Jornalismo cultural, o que é?
A notícia da perda de alguém a que nos liga a cumplicidade que a crítica de cinema pode envolver traz memórias fortes e contrastadas. Assim, a morte de Augusto M. Seabra, nesta quinta-feira, contava 69 anos, remete-me para o tempo antigo (há mais de 40 anos, quero eu dizer) de um mercado cinematográfico pleno de contrastes motivadores, ainda não afogueado por um marketing agressivo capaz de contaminar o próprio labor jornalístico.
Lembro-o a contribuir de modo decisivo para a perceção de Hitler: Um Filme da Alemanha, de Hans-Jürgen Syberberg, em 1979, no Festival da Figueira da Foz. E penso no dossier, por ele coordenado, sobre E.T., o Extraterrestre, de Steven Spielberg, tema de capa na revista do semanário Expresso por alturas do Natal de 1982 - a estreia portuguesa ocorreu no dia 17 de dezembro. Aí se refletia uma interessante conjuntura de exibição, incluindo o lançamento simultâneo de vários títulos provenientes daquilo que, de modo eventualmente discutível, ainda podia ser designado como “Nova Hollywood”. Na mesma data, por exemplo, surgiu também nas salas o maravilhoso They All Laughed/Romance em Nova Iorque, de Peter Bogdanovich.
A sua conceção refletia uma relação com o mundo do cinema alheia a qualquer preconceito enraizado nas origens geográficas de cada filme. Apesar disso, talvez precisamente por causa disso, houve quem manifestasse o seu desagrado: a evidência dada ao conjunto de filmes liderado por E.T. seria uma cedência às “americanadas” (sic) da época. Com um pormenor a ter em conta: tal desagrado provinha do interior do espaço jornalístico.
Aprendi uma lição muito simples: não faz sentido definir aquilo a que damos o nome de jornalismo cultural como um mero “posto de observação” das atividades ditas culturais. Qualquer modo jornalístico é parte integrante da própria vida cultural de uma comunidade e de um país; conscientemente ou não, existe nos cenários de uma guerra (cultural, precisamente) em que não se trata de aniquilar o “inimigo”, mas sim de enfrentar as matrizes de pensamento que nos aproximam e afastam.
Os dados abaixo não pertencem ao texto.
(** C4 (amended): the pending links are the new links, the changed links
    (when asked for) and the links of the failed tasks (when asked for),
    merged in that order without repeating a record, each group in ascending
    id, then filtered by kind; with URL de-duplication the result keeps, for
    every URL among these candidates, exactly its first occurrence. The
    retained link therefore has the lowest id among the links with its URL in
    the first group that has the URL (new before changed before failed), not
    among all candidates. Without de-duplication the candidates are returned
    as they are. *)
Theorem C4_get_pending_links (include_failed include_changed : bool)
    (link_type : option str) :
  let new := detect_new_links src tasks in
  let changed := detect_changed_links lib src tasks in
  let failed := failed_links src tasks in
  let candidates :=
    filter_by_type link_type
      (merged_links lib src tasks include_failed include_changed) in
  let result :=
    get_pending_links lib src tasks include_failed include_changed link_type true in
  (∀ x, x ∈ candidates
        ↔ Spec.kind_ok link_type x
          ∧ (x ∈ new ∨ (include_changed = true ∧ x ∈ changed)
             ∨ (include_failed = true ∧ x ∈ failed)))
  ∧ StronglySorted Spec.by_id new
  ∧ StronglySorted Spec.by_id changed
  ∧ StronglySorted Spec.by_id failed
  ∧ (∃ ec ef,
       ec `sublist_of` changed ∧ ef `sublist_of` failed
       ∧ candidates
         = filter_by_type link_type new ++ filter_by_type link_type ec
           ++ filter_by_type link_type ef
       ∧ ∀ x x', x ∈ result → url x' = url x →
           (x' ∈ filter_by_type link_type new → id x ≤ id x')
           ∧ (x' ∈ filter_by_type link_type ec →
              url x ∉ url <$> filter_by_type link_type new → id x ≤ id x')
           ∧ (x' ∈ filter_by_type link_type ef →
              url x ∉ url <$> (filter_by_type link_type new
                               ++ filter_by_type link_type ec) →
              id x ≤ id x'))
  ∧ result = Spec.first_by_url [] candidates
  ∧ NoDup (url <$> result)
  ∧ (∀ x, x ∈ result → x ∈ candidates)
  ∧ (∀ x, x ∈ candidates → ∃ y, y ∈ result ∧ url y = url x)
  ∧ (∀ x, x ∈ result
          ↔ ∃ l1 l2, candidates = l1 ++ x :: l2 ∧ url x ∉ url <$> l1)
  ∧ get_pending_links lib src tasks include_failed include_changed link_type false
    = candidates.
Proof.
  intros new changed failed candidates result.
  assert (Hres : result = Spec.first_by_url [] candidates).
  { subst result candidates. unfold get_pending_links. apply dedup_by_url_first. }
  assert (Hchar : ∀ x, x ∈ result
            ↔ ∃ l1 l2, candidates = l1 ++ x :: l2 ∧ url x ∉ url <$> l1).
  { intros x. rewrite Hres, first_by_url_elem. split.
    - intros (l1 & l2 & ? & _ & ?). by exists l1, l2.
    - intros (l1 & l2 & ? & ?). exists l1, l2. split; [done|].
      split; [by intros ?%elem_of_nil | done]. }
  destruct (merged_links_structure include_failed include_changed)
    as (ec & ef & Hm & Hec & Hef & Hel).
  pose proof detect_new_links_sorted as Hn.
  pose proof detect_changed_links_sorted as Hc.
  pose proof failed_links_sorted as Hf.
  assert (Hsorted : ∀ l k, l `sublist_of` k → StronglySorted Spec.by_id k →
            StronglySorted Spec.by_id (filter_by_type link_type l)).
  { intros l k Hlk Hk. eapply sublist_StronglySorted; [|exact Hk].
    etrans; [apply filter_by_type_sublist | done]. }
  assert (Hcands : candidates
            = filter_by_type link_type new ++ filter_by_type link_type ec
              ++ filter_by_type link_type ef).
  { subst candidates. fold new in Hm. by rewrite Hm, !filter_by_type_app. }
  split.
  { intros x. subst candidates. rewrite filter_by_type_elem, Hel. done. }
  split; [done|]. split; [done|]. split; [done|]. split.
  { exists ec, ef. split; [done|]. split; [done|]. split; [done|].
    intros x x' Hx Hu. rewrite Hres, Hcands in Hx. split; [|split].
    - intros Hx'.
      apply (first_by_url_lowest_in_part [] (filter_by_type link_type new)
               (filter_by_type link_type ec ++ filter_by_type link_type ef));
        [by apply (Hsorted new new) | done | by intros ?%elem_of_nil | done | done].
    - intros Hx' Hnew.
      apply (first_by_url_lowest_in_part (filter_by_type link_type new)
               (filter_by_type link_type ec) (filter_by_type link_type ef));
        [by apply (Hsorted ec changed) | done | done | done | done].
    - intros Hx' Hnew.
      apply (first_by_url_lowest_in_part
               (filter_by_type link_type new ++ filter_by_type link_type ec)
               (filter_by_type link_type ef) []);
        [by apply (Hsorted ef failed) | | done | done | done].
      by rewrite app_nil_r, <- app_assoc. }
  split; [done|]. split; [rewrite Hres; apply first_by_url_NoDup|].
  split.
  { intros x (l1 & l2 & -> & _)%Hchar. apply elem_of_app. right. by left. }
  split.
  { intros x Hx. rewrite Hres. apply first_by_url_cover; [done|].
    by intros ?%elem_of_nil. }
  split; [done|]. done.
Qed.

End WithLib.

End SyncFacts.

(** C4, as first stated, fails: upstream lists one URL under the rows 2 and
    5, and the task of row 2 has failed. Row 5 is new and row 2 is a failed
    link, so row 5 comes first and is retained, although row 2 has the
    lower id. *)
Lemma C4_later_group_loses_to_new_link :
  let candidates :=
    Sync.get_pending_links Examples.lib0 Examples.two_rows Examples.failed_task
      true true None false in
  let result :=
    Sync.get_pending_links Examples.lib0 Examples.two_rows Examples.failed_task
      true true None true in
  (Sync.id <$> candidates) = [5; 2]
  ∧ (Sync.id <$> result) = [5]
  ∧ ¬ Spec.retains_lowest_source_id candidates result.
Proof.
  assert (Hc : Sync.get_pending_links Examples.lib0 Examples.two_rows
                 Examples.failed_task true true None false
               = [Examples.link 5 (L "undergraduate") (L "http://u.example/admissions");
                  Examples.link 2 (L "graduate") (L "http://u.example/admissions")])
    by (vm_compute; reflexivity).
  assert (Hr : Sync.get_pending_links Examples.lib0 Examples.two_rows
                 Examples.failed_task true true None true
               = [Examples.link 5 (L "undergraduate") (L "http://u.example/admissions")])
    by (vm_compute; reflexivity).
  cbv zeta. rewrite Hc, Hr. split; [done|]. split; [done|].
  intros H.
  specialize (H (Examples.link 5 (L "undergraduate") (L "http://u.example/admissions"))
                (Examples.link 2 (L "graduate") (L "http://u.example/admissions"))).
  cbn in H. assert (5 ≤ 2) by (apply H; [by left | by right; left | done]). lia.
Qed.

(** ** The retry decorator *)

Section RetryFacts.

Import Retry.

Context {St A : Type}.
Variable func : St → St * Outcome A.
Variable _reconnect : St → St.

Lemma attempts_caught delay from n rest last s :
  (∀ j, (j < n)%nat →
        ∃ e, (func (state_before func _reconnect j s)).2 = RaisesCaught e) →
  attempts func _reconnect delay (seq from n ++ rest) last s
  = let '(s', out, log) :=
      attempts func _reconnect delay rest
        (match n with
         | O => last
         | S n' =>
             match (func (state_before func _reconnect n' s)).2 with
             | RaisesCaught e => Some e
             | _ => last
             end
         end)
        (state_before func _reconnect n s) in
    (s', out, backoff delay from n ++ log).
Proof.
  revert from last s. induction n as [|n IH]; intros from last s Hall.
  - simpl. destruct (attempts _ _ _ _ _ _) as [[? ?] ?]; reflexivity.
  - destruct (Hall O ltac:(lia)) as [e He]. simpl in He.
    cbn [seq app attempts]. destruct (func s) as [s1 o1] eqn:Ef.
    simpl in He. subst o1. rewrite (IH (S from) (Some e) (_reconnect s1)).
    + cbn [state_before]. rewrite Ef. cbn [fst].
      destruct n as [|n'].
      * cbn [state_before]. rewrite Ef. cbn [snd].
        destruct (attempts _ _ _ _ _ _) as [[? ?] ?]; reflexivity.
      * destruct (Hall (S n') ltac:(lia)) as [e' He'].
        cbn [state_before] in He'. rewrite Ef in He'. cbn [fst] in He'.
        cbn [state_before]. rewrite Ef. cbn [fst]. rewrite He'.
        destruct (attempts _ _ _ _ _ _) as [[? ?] ?]; reflexivity.
    + intros j Hj. destruct (Hall (S j) ltac:(lia)) as [e' He'].
      cbn [state_before] in He'. rewrite Ef in He'. by exists e'.
Qed.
Não é fácil evocar tudo isto sem atrair uma avalanche de equívocos e muita má fé, até porque manifestações do mesmo antiamericanismo primário persistem em pessoas que nem sequer tinham nascido quando se estreou o filme de Spielberg. Não tenho ilusões sobre a (im)possibilidade de estabelecer qualquer diálogo motivador sobre o assunto, já que uma parte significativa dessas pessoas é indiferente à pluralidade da escrita, fixando-se nas malfadadas estrelinhas que o crítico A ou B atribui ao filme X ou Y…
O que Vicente Jorge Silva e Augusto M. Seabra desenvolveram naquele contexto foi um modelo de intervenção jornalística cuja pertinência persiste (a sua prática, felizmente, não desapareceu da comunicação social). A saber: o trabalho crítico sobre as formas de expressão artística está muito longe de se esgotar na classificação das obras em “boas” ou “más”, antes nasce do desejo de observar e, se possível, compreender como é que essas obras se inscrevem no tempo em que surgem. E também como é que esse tempo e o seu labirinto de ideias, valores e perplexidades marca o respetivo labor narrativo, iconográfico e simbólico.
Havia (e há) nessa forma de pensar o jornalismo algo que, todos os dias, passou a ser violentado pelo simplismo cognitivo do populismo televisivo, contaminando todas as estruturas políticas e sociais. De que se trata, então? De conceber a dinâmica cultural como um elemento transversal a todos os domínios da sociedade. Ou dito em termos jornalísticos: de trabalhar no sentido de favorecer uma perspetiva cultural, não apenas das atividades artísticas, mas também sobre a política, a economia e todos os territórios que contribuem para definir a nossa identidade, seja ela individual ou coletiva. O legado de Augusto M. Seabra começa na defesa da necessidade, a meu ver da urgência, desse trabalho.